Task instructions: If a line of the data below contains the string "false", copy it into your answer.

---------- Dataset extract

(** The text of a general comment is what stands between its markers,
    trimmed. *)
Lemma directive_text_block (body : string) :
  directive_text ("/*" ++ body ++ "*/") = Some (TrimSpace body).
Proof.
  unfold directive_text.
  assert (T : TrimSpace ("/*" ++ body ++ "*/") = "/*" ++ body ++ "*/").
  { apply (TrimSpace_fixed "/" "/"); try reflexivity.
    change (last_byte ("/*" ++ body ++ "*/") = Some "/"%char).
    replace ("/*" ++ body ++ "*/")
      with (("/*" ++ body ++ "*") ++ String "/" "")
      by (now rewrite !append_assoc).
    apply last_byte_append. }
  rewrite T.
  change (HasPrefix ("/*" ++ body ++ "*/") "//") with false. cbv iota.
  unfold HasPrefix at 1. rewrite prefix_append.
  replace ("/*" ++ body ++ "*/") with (("/*" ++ body) ++ "*/") at 1
    by (now rewrite append_assoc).
  rewrite HasSuffix_append. cbn [andb].
  change 2%Z with (len "/*") at 1. change 2%Z with (len "*/").
  now rewrite slice_middle.
Qed.

(** A general comment of the scanner is written between its markers. *)
Lemma scanner_block_shape (text : string) :
  HasPrefix text "/*" = true -> HasSuffix text "*/" = true ->
  (4 <= len text)%Z ->
  exists body, text = "/*" ++ body ++ "*/".
Proof.
  intros P S L. destruct (HasSuffix_split _ _ S) as [a ->].
  rewrite len_append in L. change (len "*/") with 2%Z in L.
  destruct (HasPrefix_2 _ _ _ P) as [r E].
  destruct a as [|x [|y body]]; try (cbn in L; lia).
  cbn [append] in E. injection E as -> -> _. now exists body.
Qed.

(** No comment of the scanner makes [directive_text] panic. *)
Lemma directive_text_total (text : string) :
  trims_spaces_only -> scanner_comment text = true ->
  exists t, directive_text text = Some t.
Proof.
  intros L C. unfold scanner_comment in C.
  destruct (HasPrefix text "//") eqn:P; [now apply directive_text_line|].
  cbn [orb] in C. apply andb_true_iff in C. destruct C as [C C3].
  apply andb_true_iff in C. destruct C as [C1 C2].
  destruct (scanner_block_shape text C1 C2) as [body ->]; [lia|].
  rewrite directive_text_block. now eexists.
Qed.

Lemma hasOakDirective_group_spec (comments : list string) :
  (forall c, In c comments -> exists t, directive_text c = Some t) ->
  hasOakDirective_group comments = Some (existsb has_directive comments).
Proof.
  induction comments as [|c comments IH]; intros T; [reflexivity|].
  cbn [hasOakDirective_group existsb]. unfold has_directive at 1.
  destruct (T c (or_introl eq_refl)) as [t ->]. cbn [bind].
  destruct (HasPrefix t "go:generate oak"); [reflexivity|].
  apply IH. intros d Hd. apply T. now right.
Qed.
Definition decimal_float (s : string) : option Q :=
  let '(negative, body) :=
    match s with
    | String "-" s' => (true, s')
    | String "+" s' => (false, s')
    | _ => (false, s)
    end in
  let '(whole, n1, rest) := read_digits body 0 0 in
  let '(digits, n2, rest') :=
    match rest with
    | String "." fraction => read_digits fraction whole 0
    | _ => (whole, 0%nat, rest)
    end in
  match rest' with
  | EmptyString =>
      if (0 <? n1 + n2)%nat
      then Some (Qred ((if negative then - digits else digits)%Z # pow10 n2))
      else None
  | _ => None
  end.

(** A dictionary with the single formation A段 of the category P1, and a
    depth table with the single category P1 from 1000 to 1200. *)
Definition example_dict : gmap string Info :=
  {[ "A段" := mkInfo (Some "P1") (Some (JStr "0.0")) (Some (JStr "0.5")) ]}.

Definition example_depths : list (string * Depths) :=
  [("P1", mkDepths 1000 1200)].

Definition example_csv_row (xuhao start_depth end_depth start_formation end_formation : string)
    : CsvRow :=
  list_to_map [("序号", Some xuhao); ("起始井深", Some start_depth);
               ("结束井深", Some end_depth);
               ("起始地层", Some start_formation); ("结束地层", Some end_formation)].

(** A row whose start and end both lie below the mapped depths of A段
    (1000 to 1100), and the row written for it. *)
Definition both_high_row : CsvRow :=
  example_csv_row "1" "1150" "1250" "A段" "A段".

Definition both_high_out : OutRow :=
  {| out_xuhao := Some "1"; out_start_depth := Some "1150";
     out_end_depth := Some "1250";
     out_start_formation := Some "A段"; out_start_parent := "P1";
     out_start_top_position := JStr "0.0"; out_start_top_mapped_depth := Some 1000;
     out_start_bottom_position := JStr "0.5"; out_start_bottom_mapped_depth := Some 1100;
     out_end_formation := Some "A段"; out_end_parent := "P1";
     out_end_top_position := JStr "0.0"; out_end_top_mapped_depth := Some 1000;
     out_end_bottom_position := JStr "0.5"; out_end_bottom_mapped_depth := Some 1100;
     predicted_start_formation := "P1"; start_consistency := true;
     start_depth_in_range := TooHigh;
     predicted_end_formation := "未知"; end_consistency := false;
     end_depth_in_range := TooHigh;
     adjusted_start_depth := 1050; adjusted_end_depth := 1100 |}.





(** A well-formed row, a row whose start depth is not a number, and a row
    whose formations are not in the dictionary. *)
Definition well_formed_row : CsvRow :=
  example_csv_row "1" "1050" "1080" "A段" "A段".



End ClassifierSpec.

Module ConfidenceSpec.
Import Confidence.

(** A run from 1000 to 1100 and a category from 1100 to 1200: they touch
    in the single depth 1100. *)
Definition touching_run : WellRow := mkWellRow (Merging.LInt 1) 1000 1100.

Definition touching_category : CategoryInfo := mkCategoryInfo "P2" 1100 1200.

(** Scenario D: a run from 1050 to 1150 and a category from 1000 to 1100. *)
Definition scenario_D_run : WellRow := mkWellRow (Merging.LInt 1) 1050 1150.

Definition scenario_D_category : CategoryInfo := mkCategoryInfo "P1" 1000 1100.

--------------------

Response area:
  change (HasPrefix ("/*" ++ body ++ "*/") "//") with false. cbv iota.
    | String "+" s' => (false, s')
    | _ => (false, s)
     predicted_end_formation := "未知"; end_consistency := false;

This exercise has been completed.